--- Assigned task ---
Your task is to gather the lines below that hold the string "Contains".

--- Exercise inputs ---
* * * * * * *

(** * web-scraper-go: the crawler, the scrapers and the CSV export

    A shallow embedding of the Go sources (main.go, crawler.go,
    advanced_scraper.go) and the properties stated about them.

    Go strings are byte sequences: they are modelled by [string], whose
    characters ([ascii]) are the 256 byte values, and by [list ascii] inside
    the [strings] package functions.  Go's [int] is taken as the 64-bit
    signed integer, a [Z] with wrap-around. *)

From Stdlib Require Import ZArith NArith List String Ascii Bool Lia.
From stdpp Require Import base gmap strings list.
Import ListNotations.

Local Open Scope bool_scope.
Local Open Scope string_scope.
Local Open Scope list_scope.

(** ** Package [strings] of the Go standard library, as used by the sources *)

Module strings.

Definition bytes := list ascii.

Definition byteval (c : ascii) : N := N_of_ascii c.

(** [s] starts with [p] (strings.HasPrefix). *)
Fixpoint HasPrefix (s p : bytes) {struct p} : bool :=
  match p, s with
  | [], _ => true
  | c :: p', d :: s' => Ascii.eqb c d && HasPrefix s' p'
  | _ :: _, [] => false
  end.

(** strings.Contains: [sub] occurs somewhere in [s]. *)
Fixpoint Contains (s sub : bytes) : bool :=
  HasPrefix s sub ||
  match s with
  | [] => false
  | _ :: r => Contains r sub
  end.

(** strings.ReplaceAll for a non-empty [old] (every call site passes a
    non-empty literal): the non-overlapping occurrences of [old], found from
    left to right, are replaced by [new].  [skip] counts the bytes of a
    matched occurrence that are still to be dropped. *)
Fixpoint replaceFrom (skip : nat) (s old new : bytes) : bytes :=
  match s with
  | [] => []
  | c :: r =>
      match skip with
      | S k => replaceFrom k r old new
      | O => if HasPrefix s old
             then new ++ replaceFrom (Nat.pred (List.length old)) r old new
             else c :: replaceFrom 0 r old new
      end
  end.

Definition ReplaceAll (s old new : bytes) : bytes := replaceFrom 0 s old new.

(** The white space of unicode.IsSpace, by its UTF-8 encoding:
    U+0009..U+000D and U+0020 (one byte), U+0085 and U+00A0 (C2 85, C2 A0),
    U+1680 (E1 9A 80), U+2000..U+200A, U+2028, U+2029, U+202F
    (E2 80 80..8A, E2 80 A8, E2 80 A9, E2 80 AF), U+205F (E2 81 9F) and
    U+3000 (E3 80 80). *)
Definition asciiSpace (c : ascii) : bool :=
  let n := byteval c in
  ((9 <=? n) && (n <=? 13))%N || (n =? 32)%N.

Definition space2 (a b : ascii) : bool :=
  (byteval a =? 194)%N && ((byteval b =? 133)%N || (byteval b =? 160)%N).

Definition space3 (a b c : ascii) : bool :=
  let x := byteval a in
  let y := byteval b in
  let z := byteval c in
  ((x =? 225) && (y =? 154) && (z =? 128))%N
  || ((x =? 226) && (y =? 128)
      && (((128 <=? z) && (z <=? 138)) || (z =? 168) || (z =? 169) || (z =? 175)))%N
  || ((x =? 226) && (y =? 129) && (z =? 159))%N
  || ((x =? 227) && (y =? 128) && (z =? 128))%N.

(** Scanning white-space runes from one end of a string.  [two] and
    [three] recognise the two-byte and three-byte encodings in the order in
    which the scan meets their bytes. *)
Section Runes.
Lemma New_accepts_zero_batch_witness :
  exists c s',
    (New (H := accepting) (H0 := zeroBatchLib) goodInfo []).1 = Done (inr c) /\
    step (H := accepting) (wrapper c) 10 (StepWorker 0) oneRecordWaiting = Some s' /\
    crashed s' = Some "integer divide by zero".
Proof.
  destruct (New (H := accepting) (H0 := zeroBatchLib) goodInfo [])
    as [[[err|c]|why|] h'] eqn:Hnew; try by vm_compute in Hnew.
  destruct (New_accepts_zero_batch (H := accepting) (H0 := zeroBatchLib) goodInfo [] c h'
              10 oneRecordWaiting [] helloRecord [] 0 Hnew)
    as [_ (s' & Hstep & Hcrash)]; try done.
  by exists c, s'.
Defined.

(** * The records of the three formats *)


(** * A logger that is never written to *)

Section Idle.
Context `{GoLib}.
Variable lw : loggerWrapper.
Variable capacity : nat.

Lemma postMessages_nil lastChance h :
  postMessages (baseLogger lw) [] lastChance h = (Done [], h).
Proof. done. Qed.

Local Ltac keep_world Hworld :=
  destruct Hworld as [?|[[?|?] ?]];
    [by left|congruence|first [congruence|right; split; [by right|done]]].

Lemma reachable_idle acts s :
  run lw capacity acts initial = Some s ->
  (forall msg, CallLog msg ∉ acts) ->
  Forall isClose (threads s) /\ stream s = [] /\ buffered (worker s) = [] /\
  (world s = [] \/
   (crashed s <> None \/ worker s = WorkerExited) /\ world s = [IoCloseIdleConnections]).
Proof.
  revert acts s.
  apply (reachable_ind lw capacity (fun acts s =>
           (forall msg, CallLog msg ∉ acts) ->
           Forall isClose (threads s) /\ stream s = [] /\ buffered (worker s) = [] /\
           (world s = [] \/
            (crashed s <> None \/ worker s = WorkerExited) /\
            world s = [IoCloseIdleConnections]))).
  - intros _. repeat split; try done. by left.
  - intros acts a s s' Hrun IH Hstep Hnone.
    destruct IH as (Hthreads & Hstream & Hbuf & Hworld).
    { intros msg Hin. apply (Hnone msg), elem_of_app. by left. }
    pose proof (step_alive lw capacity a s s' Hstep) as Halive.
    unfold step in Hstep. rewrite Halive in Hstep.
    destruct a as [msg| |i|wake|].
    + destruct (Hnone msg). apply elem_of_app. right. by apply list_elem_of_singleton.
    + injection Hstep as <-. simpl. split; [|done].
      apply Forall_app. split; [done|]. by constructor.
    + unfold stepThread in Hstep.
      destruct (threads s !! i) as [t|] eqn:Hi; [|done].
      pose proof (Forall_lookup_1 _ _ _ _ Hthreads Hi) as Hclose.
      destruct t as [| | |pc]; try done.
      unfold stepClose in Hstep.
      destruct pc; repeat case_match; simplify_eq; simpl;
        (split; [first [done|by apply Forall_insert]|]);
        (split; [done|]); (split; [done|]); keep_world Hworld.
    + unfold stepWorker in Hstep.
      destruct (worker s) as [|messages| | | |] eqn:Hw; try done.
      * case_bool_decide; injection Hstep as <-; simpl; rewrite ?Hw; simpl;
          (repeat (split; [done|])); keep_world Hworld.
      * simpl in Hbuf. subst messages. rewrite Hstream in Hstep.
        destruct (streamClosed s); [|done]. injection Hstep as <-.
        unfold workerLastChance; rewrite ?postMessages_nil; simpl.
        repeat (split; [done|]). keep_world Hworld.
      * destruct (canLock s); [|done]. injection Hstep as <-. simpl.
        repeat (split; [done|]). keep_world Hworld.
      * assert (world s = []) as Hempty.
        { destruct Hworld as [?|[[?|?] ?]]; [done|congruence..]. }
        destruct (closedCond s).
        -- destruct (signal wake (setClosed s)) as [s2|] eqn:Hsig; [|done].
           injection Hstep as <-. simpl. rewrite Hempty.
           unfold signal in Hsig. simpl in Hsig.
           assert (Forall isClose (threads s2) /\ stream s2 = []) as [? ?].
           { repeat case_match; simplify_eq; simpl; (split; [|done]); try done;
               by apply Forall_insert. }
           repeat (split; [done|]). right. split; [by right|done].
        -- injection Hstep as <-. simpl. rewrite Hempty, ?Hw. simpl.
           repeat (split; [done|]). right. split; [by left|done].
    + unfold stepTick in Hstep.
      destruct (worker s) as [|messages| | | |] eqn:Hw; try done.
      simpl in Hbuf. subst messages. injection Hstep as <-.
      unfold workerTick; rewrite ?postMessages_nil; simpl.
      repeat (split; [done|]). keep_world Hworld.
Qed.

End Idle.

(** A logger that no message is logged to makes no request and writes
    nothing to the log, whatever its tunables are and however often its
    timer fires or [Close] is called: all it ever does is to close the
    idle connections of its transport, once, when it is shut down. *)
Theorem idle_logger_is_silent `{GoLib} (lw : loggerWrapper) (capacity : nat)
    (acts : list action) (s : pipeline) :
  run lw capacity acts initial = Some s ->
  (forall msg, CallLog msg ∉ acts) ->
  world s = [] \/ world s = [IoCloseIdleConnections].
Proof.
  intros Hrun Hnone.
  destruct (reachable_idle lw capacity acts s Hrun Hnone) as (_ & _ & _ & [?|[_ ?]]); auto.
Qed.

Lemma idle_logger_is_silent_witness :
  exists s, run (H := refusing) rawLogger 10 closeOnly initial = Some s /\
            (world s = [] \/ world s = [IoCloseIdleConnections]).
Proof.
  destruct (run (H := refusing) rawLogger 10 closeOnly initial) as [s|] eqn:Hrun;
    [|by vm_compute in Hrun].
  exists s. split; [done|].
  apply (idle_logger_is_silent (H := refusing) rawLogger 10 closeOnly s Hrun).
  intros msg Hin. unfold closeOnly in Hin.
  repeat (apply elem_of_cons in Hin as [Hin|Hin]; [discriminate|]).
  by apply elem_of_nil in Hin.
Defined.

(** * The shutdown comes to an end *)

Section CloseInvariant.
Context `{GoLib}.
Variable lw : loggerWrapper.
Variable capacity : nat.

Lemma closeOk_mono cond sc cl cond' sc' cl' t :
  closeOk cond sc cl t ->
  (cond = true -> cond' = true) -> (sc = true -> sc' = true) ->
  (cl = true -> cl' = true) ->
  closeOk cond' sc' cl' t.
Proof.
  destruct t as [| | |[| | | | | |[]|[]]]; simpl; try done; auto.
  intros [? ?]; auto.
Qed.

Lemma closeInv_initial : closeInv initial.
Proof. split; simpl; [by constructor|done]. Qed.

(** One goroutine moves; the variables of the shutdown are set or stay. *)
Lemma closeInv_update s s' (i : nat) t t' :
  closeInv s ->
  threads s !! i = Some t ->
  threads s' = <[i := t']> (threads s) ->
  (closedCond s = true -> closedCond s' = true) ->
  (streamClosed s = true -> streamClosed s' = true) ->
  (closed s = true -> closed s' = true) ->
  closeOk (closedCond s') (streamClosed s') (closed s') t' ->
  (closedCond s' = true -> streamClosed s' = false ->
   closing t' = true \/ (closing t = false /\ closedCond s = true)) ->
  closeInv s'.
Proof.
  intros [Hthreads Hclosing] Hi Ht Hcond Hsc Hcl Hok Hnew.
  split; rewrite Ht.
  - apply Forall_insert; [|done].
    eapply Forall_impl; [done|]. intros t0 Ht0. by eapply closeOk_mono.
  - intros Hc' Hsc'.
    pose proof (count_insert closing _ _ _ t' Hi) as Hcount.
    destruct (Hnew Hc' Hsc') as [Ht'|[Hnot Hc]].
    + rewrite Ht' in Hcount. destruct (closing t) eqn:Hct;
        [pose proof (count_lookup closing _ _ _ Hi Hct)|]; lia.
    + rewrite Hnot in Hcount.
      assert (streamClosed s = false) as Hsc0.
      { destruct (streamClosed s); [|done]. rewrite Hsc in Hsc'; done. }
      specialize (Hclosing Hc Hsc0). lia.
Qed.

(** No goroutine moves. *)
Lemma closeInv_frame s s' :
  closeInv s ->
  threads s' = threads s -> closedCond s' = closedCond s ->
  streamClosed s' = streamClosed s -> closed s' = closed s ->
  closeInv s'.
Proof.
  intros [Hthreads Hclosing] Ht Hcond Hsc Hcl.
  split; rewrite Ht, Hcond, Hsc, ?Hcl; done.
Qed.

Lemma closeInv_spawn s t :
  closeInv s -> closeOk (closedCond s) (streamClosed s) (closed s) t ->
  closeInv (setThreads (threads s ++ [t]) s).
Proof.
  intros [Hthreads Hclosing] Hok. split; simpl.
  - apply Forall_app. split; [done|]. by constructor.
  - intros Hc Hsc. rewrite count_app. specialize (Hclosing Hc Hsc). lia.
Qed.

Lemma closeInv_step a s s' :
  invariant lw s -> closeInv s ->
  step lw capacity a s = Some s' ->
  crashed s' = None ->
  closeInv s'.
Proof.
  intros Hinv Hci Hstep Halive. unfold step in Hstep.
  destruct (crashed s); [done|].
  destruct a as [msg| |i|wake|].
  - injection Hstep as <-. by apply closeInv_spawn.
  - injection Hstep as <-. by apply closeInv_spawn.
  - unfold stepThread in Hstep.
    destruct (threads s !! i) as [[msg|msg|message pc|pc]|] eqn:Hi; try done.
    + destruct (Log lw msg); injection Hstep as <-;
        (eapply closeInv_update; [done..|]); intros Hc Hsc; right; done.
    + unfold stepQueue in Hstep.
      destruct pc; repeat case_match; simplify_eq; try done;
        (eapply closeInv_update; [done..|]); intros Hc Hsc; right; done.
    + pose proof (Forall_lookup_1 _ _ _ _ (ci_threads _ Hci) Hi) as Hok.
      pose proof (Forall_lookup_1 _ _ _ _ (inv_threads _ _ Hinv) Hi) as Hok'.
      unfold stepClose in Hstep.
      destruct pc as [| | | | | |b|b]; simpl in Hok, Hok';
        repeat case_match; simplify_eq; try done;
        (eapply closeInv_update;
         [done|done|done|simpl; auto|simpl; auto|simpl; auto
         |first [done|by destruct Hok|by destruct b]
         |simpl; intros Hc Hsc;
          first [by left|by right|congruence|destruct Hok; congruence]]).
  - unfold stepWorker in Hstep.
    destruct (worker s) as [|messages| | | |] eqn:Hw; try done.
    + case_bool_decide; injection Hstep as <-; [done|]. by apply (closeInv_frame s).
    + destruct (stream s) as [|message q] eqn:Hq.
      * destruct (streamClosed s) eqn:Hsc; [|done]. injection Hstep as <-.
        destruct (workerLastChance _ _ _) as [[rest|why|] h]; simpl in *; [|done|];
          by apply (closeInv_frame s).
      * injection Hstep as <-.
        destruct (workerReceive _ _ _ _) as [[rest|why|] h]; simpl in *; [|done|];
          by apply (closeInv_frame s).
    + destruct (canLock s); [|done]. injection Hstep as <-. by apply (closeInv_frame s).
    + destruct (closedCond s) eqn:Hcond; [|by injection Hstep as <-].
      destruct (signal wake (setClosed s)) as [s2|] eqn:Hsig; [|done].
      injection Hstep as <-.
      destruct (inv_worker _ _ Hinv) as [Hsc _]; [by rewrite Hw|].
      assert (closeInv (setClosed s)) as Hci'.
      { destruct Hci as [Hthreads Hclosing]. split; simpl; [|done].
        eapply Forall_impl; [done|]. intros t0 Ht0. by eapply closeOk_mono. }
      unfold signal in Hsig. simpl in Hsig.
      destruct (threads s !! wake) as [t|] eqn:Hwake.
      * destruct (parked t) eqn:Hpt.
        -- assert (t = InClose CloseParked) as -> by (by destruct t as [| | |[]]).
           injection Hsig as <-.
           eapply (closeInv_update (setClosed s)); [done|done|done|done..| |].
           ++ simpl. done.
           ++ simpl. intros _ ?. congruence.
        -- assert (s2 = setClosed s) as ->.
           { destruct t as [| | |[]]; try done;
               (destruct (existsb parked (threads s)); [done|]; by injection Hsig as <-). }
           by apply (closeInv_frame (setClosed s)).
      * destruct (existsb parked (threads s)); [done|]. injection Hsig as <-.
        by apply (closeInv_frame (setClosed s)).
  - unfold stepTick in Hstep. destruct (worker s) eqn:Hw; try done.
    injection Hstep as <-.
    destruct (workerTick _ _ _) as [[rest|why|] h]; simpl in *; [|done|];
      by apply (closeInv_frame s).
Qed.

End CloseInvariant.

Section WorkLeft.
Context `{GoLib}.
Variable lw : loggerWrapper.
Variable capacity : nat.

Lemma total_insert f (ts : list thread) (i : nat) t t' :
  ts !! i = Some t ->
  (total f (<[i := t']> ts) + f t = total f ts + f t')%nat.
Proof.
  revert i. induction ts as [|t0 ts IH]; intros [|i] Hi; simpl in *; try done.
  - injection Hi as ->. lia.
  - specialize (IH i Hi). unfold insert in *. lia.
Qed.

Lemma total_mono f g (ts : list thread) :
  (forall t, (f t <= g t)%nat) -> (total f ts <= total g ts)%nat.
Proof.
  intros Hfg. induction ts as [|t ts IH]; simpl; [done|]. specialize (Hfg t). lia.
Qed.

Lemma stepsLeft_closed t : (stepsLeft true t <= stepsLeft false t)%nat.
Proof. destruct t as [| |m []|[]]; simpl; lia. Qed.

* * * * * * *

--- Final answer ---
(** strings.Contains: [sub] occurs somewhere in [s]. *)
Fixpoint Contains (s sub : bytes) : bool :=
  | _ :: r => Contains r sub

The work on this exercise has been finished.